*** AVAILABLE DATA Section Begins ***

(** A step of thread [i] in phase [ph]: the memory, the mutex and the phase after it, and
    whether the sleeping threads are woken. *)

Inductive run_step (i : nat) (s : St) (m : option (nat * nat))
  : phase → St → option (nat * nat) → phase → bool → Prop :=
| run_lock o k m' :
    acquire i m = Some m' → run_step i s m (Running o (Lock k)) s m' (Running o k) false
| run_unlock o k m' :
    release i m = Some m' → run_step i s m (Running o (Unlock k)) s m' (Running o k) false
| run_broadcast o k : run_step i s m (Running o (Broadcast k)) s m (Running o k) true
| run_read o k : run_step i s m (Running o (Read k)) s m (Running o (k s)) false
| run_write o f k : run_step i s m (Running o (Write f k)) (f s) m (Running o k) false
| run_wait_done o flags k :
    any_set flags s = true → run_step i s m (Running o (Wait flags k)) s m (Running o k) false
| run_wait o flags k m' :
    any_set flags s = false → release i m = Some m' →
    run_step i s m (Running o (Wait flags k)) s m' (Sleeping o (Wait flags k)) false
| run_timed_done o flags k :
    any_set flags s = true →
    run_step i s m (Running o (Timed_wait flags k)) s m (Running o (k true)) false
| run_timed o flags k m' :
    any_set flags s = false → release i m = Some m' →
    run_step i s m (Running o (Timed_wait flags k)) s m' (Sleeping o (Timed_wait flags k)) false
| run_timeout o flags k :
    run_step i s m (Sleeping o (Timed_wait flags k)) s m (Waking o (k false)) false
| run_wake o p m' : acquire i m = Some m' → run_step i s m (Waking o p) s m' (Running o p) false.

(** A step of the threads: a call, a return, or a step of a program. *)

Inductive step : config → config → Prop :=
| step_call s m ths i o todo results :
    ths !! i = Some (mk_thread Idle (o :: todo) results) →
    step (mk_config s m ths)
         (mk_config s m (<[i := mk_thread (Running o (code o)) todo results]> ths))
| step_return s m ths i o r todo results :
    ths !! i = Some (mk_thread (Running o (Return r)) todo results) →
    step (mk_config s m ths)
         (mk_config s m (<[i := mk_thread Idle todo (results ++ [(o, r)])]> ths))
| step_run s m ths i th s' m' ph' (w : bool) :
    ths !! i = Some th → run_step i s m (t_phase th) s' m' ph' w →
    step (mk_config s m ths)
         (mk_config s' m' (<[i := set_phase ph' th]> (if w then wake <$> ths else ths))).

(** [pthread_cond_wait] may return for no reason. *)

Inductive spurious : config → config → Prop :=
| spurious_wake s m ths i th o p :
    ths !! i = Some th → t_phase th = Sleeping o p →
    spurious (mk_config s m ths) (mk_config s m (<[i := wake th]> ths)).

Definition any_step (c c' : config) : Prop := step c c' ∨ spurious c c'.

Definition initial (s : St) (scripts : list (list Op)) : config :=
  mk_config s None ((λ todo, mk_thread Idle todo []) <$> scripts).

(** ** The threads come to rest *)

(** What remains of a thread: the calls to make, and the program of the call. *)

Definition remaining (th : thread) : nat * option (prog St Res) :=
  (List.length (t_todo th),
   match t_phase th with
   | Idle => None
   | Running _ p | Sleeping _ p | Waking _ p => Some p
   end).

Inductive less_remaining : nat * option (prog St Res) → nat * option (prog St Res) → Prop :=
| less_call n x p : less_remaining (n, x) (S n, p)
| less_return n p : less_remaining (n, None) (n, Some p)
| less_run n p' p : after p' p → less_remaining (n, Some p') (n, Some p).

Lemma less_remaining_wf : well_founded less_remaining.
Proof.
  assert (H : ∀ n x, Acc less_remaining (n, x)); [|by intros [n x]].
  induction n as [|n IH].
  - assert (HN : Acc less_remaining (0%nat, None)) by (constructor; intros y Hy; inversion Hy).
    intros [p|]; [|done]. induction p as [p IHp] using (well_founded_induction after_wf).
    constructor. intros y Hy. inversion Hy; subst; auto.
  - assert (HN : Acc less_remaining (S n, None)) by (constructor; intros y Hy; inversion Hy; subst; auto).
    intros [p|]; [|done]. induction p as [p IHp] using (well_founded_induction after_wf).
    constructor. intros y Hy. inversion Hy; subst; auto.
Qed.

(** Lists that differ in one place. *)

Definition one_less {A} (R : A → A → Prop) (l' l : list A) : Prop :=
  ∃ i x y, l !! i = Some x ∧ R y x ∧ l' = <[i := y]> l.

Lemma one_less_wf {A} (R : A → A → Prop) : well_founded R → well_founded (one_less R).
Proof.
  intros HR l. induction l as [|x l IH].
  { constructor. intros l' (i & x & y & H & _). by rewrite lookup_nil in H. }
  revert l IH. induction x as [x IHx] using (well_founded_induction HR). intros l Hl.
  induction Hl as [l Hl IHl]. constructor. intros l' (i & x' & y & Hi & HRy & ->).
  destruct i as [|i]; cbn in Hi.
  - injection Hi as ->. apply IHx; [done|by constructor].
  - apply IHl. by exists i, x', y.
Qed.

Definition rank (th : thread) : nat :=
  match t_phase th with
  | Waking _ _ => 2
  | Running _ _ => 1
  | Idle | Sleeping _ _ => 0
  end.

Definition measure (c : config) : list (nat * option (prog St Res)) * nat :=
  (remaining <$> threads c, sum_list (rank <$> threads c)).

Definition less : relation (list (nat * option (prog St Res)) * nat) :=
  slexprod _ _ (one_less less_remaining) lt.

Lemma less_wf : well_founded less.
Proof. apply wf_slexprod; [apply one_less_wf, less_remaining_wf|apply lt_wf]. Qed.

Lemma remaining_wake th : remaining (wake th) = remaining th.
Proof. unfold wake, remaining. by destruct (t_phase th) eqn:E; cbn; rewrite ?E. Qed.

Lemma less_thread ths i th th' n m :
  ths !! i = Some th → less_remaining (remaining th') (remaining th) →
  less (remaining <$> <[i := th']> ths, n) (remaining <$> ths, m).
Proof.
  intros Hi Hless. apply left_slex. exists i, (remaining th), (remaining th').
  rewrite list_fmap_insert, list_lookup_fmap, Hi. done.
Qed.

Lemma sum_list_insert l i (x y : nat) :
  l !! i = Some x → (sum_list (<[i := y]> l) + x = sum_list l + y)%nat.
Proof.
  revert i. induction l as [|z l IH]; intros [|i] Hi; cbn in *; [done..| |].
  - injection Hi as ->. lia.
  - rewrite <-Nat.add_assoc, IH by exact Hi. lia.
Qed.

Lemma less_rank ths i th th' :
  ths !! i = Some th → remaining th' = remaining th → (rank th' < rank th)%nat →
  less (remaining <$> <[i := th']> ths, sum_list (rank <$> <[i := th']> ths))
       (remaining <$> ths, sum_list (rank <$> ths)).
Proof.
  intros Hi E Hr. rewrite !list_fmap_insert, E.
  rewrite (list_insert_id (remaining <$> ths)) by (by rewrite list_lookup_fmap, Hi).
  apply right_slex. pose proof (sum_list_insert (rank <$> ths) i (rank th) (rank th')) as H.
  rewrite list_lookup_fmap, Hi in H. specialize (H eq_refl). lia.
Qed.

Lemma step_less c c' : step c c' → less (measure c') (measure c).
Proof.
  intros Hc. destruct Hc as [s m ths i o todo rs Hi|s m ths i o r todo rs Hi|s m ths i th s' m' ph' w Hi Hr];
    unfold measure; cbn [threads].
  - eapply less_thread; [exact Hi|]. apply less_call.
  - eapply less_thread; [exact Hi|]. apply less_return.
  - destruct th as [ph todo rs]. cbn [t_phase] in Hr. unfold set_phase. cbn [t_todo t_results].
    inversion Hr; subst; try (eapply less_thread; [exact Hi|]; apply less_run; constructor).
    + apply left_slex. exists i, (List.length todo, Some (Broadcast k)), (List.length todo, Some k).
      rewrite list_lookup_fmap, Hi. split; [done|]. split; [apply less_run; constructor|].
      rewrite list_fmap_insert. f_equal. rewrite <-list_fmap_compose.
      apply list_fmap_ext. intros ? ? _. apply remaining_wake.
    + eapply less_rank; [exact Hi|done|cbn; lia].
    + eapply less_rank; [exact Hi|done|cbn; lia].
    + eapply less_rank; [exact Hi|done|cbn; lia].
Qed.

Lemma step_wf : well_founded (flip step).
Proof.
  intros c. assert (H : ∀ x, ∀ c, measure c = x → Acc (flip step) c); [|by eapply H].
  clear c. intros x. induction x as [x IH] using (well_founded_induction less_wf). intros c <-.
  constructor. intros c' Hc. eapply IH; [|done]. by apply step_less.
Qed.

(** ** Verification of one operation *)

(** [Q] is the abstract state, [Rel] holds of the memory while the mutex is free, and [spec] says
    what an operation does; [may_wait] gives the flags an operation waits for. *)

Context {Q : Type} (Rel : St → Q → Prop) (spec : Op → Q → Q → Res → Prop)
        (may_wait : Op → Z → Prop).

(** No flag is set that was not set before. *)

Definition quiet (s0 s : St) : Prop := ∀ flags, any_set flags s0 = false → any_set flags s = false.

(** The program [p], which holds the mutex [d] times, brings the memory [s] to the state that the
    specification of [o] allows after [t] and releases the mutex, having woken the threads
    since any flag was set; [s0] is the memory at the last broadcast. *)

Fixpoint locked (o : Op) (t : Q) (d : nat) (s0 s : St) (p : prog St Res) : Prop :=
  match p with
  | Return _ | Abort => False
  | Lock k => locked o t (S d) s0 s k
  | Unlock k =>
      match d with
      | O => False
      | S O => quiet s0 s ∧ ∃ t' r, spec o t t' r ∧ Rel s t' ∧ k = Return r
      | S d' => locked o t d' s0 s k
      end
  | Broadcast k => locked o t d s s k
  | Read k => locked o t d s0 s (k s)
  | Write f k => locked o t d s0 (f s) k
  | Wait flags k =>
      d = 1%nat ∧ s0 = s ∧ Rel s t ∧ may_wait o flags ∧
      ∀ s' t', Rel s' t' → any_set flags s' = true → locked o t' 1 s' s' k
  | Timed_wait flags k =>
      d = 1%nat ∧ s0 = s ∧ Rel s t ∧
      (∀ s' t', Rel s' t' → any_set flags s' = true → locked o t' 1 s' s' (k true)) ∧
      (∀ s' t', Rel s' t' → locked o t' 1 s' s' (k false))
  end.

*** AVAILABLE DATA Section Ends ***
*** AVAILABLE DATA Section Begins ***

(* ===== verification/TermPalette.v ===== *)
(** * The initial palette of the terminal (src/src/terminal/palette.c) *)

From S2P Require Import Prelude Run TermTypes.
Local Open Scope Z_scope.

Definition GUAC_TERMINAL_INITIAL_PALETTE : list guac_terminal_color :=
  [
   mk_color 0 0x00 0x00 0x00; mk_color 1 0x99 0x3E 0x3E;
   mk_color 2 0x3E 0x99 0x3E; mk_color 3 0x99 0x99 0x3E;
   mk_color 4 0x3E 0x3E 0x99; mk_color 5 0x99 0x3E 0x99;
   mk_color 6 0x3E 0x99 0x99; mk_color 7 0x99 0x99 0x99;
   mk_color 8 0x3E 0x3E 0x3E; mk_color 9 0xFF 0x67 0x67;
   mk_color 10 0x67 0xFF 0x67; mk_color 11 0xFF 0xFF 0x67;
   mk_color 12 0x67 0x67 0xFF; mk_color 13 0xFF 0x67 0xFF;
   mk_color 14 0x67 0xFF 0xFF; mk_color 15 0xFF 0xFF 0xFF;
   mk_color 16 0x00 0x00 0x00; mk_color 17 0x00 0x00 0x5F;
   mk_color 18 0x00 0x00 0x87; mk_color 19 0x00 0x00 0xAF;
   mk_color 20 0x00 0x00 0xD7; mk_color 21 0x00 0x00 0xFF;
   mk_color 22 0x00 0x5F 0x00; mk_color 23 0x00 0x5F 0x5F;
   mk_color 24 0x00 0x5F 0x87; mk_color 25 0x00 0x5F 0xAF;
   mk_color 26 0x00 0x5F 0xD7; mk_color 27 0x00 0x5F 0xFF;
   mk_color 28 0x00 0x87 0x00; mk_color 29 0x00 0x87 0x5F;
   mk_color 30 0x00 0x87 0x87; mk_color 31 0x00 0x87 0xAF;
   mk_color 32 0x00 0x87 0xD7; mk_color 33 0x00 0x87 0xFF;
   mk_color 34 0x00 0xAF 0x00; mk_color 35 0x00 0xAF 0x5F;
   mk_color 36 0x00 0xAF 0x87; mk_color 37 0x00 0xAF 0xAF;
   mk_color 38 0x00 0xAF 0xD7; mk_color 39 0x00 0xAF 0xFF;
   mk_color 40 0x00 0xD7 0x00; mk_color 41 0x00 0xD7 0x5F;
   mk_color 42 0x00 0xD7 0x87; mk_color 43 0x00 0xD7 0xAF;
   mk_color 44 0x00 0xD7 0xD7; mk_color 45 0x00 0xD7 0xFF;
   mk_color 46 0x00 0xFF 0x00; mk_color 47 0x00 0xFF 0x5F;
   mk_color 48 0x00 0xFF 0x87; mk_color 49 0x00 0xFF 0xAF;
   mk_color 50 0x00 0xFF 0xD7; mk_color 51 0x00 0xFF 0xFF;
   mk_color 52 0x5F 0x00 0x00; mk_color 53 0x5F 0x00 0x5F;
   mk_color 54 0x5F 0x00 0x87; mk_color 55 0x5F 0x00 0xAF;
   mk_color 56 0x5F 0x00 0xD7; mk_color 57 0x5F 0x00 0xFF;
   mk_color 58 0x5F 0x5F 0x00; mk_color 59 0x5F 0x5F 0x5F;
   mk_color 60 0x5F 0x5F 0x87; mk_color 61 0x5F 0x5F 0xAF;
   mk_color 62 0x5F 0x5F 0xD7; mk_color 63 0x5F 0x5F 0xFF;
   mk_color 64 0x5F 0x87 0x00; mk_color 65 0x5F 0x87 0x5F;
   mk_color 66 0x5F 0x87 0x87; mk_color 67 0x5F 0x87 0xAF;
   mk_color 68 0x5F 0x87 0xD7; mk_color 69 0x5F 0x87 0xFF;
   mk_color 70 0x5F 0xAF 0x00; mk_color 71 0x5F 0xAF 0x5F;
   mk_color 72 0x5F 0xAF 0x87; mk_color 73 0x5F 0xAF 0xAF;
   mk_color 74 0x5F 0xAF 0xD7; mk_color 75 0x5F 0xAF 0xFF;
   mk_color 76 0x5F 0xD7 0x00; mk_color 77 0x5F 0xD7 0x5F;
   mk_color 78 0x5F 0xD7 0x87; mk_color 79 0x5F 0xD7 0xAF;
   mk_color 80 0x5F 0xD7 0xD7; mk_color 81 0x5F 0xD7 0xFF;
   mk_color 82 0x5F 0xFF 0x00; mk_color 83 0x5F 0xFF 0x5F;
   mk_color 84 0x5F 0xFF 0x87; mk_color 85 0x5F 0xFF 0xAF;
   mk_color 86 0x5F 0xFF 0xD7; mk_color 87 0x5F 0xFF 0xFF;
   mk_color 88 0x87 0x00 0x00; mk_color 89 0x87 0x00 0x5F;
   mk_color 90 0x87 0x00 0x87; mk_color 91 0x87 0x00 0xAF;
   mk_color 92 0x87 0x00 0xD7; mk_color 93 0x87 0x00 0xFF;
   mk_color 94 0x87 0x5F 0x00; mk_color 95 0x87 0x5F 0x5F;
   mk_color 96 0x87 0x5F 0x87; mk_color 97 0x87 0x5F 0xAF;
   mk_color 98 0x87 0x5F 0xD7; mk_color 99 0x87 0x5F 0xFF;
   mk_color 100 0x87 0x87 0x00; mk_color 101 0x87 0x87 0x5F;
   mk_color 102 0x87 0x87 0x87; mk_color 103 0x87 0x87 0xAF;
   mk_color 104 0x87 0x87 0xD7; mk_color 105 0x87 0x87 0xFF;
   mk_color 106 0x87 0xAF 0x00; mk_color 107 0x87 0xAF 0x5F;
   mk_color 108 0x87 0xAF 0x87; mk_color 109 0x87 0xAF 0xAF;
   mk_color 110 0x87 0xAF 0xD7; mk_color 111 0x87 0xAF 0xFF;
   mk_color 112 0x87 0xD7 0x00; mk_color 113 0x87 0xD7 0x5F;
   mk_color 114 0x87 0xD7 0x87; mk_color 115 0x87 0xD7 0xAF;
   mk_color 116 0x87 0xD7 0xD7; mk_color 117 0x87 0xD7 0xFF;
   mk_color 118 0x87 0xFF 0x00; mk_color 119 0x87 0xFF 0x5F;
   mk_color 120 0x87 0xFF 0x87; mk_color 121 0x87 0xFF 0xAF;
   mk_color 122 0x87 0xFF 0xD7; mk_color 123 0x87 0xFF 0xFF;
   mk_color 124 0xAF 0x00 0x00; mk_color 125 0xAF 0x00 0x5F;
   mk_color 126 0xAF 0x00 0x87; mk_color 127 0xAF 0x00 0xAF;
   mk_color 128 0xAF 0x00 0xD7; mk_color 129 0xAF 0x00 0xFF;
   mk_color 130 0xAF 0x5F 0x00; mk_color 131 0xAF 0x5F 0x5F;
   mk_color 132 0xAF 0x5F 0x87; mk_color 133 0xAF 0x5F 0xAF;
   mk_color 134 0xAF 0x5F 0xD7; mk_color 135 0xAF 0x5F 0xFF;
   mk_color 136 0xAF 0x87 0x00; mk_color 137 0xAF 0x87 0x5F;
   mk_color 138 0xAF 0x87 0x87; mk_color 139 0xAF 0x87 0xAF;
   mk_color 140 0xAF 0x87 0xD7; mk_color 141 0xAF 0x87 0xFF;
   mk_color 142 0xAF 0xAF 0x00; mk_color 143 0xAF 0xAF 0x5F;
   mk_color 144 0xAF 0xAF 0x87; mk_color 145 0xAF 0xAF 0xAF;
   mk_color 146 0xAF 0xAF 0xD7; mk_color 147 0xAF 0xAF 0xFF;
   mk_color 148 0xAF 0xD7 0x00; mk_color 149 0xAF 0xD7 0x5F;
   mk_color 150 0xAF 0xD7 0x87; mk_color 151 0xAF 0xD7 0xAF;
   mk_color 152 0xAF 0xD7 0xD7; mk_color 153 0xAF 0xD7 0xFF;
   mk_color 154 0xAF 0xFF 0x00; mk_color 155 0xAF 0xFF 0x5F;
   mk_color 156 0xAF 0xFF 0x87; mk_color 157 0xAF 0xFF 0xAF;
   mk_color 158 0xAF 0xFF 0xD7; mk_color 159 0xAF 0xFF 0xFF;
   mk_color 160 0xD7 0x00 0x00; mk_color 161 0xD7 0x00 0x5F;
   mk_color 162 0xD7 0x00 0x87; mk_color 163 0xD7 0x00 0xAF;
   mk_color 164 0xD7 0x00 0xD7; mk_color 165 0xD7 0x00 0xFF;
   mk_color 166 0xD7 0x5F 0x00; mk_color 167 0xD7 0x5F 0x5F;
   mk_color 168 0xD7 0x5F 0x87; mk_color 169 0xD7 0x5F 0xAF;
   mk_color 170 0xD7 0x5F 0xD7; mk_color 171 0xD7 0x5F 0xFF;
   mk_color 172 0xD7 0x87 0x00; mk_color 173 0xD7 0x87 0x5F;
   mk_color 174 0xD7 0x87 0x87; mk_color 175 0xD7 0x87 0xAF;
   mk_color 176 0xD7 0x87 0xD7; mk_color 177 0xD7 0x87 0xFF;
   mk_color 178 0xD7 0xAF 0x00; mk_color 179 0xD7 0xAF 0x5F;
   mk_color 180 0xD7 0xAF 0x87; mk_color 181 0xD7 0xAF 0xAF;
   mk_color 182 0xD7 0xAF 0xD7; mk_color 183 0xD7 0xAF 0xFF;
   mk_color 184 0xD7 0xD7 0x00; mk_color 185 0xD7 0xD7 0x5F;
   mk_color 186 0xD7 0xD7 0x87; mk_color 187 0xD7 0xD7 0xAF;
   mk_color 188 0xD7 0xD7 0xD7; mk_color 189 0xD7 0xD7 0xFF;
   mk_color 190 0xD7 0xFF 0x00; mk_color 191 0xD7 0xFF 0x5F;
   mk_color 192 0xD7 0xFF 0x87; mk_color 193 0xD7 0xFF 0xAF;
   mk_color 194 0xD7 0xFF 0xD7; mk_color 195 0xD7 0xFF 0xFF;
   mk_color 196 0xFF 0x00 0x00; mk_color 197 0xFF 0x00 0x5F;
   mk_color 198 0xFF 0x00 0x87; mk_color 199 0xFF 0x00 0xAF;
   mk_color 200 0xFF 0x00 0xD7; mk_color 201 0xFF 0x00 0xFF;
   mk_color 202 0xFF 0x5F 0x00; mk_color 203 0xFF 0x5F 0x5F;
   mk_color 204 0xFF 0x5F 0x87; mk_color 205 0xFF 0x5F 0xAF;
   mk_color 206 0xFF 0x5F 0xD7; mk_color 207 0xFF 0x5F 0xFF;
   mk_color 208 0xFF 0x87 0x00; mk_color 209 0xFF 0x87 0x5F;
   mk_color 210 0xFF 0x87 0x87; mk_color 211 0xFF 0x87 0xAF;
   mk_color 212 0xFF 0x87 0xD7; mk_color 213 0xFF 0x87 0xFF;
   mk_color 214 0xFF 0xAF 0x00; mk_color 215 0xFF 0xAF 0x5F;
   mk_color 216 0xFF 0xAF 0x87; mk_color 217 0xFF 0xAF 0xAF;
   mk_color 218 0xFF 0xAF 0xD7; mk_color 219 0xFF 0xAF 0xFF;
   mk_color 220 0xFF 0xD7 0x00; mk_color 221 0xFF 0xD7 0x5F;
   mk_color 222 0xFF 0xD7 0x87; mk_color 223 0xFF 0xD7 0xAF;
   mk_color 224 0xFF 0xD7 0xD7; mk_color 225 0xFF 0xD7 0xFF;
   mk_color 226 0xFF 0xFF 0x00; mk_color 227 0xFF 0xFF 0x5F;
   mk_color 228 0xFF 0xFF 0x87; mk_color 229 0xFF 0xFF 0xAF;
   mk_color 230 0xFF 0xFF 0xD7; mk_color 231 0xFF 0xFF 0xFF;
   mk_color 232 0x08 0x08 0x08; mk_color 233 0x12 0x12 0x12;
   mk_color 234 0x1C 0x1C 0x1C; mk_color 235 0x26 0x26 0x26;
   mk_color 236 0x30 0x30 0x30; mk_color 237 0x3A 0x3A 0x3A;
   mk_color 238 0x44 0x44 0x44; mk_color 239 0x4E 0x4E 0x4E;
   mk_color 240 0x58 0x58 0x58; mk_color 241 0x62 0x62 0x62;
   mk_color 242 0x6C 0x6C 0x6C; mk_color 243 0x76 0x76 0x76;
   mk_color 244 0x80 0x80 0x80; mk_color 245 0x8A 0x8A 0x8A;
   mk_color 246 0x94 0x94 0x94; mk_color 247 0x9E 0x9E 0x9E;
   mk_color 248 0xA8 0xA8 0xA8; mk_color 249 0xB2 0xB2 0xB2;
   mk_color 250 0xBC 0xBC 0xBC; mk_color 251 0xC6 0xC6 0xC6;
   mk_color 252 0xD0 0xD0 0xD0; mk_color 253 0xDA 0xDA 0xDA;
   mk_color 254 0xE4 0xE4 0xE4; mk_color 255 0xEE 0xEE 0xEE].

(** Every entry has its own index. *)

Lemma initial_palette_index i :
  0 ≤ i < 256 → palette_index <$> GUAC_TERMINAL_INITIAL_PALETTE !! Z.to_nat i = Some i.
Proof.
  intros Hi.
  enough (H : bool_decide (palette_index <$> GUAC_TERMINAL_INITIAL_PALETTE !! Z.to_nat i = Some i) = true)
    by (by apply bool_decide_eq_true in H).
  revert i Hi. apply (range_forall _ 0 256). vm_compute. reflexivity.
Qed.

*** AVAILABLE DATA Section Ends ***
*** AVAILABLE DATA Section Begins ***

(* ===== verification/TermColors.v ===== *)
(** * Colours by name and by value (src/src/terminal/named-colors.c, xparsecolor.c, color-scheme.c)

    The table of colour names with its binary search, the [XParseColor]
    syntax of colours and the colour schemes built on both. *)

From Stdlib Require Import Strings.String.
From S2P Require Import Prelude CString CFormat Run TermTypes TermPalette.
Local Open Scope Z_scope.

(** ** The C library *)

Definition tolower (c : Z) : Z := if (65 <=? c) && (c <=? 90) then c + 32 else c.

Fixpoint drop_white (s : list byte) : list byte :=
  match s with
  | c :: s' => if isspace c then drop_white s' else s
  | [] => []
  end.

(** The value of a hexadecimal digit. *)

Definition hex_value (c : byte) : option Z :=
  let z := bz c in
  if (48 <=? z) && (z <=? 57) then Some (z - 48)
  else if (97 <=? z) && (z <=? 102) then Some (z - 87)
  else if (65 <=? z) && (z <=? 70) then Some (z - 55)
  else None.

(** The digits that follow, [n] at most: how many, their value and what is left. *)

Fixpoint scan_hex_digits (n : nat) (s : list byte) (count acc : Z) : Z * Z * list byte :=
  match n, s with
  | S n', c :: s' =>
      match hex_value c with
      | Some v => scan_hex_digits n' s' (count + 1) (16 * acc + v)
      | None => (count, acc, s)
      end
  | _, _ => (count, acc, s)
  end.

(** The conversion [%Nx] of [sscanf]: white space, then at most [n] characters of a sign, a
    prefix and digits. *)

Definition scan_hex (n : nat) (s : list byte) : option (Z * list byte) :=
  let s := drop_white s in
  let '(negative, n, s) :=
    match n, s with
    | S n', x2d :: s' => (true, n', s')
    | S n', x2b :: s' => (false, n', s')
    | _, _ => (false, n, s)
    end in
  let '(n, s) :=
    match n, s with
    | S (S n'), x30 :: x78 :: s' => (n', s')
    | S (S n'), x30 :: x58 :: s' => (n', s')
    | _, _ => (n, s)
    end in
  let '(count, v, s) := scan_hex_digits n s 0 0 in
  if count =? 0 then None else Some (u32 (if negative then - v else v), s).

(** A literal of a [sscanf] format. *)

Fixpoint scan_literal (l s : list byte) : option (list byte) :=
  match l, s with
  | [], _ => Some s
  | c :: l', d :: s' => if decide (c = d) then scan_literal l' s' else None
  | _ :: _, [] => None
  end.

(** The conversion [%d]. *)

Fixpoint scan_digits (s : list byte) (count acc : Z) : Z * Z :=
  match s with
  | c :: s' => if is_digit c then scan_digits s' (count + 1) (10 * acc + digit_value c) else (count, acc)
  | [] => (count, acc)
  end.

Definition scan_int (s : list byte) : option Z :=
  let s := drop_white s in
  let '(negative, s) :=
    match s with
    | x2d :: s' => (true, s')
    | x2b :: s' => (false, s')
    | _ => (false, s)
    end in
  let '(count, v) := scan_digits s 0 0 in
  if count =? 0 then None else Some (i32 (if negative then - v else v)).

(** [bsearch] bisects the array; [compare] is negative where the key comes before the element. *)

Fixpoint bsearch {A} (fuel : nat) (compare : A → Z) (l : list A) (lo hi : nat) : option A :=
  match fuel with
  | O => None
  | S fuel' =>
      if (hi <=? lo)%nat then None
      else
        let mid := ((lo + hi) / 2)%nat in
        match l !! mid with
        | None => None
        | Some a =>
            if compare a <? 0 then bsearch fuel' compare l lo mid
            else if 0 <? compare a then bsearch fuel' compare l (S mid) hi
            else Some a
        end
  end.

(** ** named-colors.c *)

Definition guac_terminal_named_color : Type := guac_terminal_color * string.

*** AVAILABLE DATA Section Ends ***

# AIM OF THE EXERCISE:
In the entries above, find the lines containing the word "From" and say how many there are, with no other words.

# ANSWER AREA:
3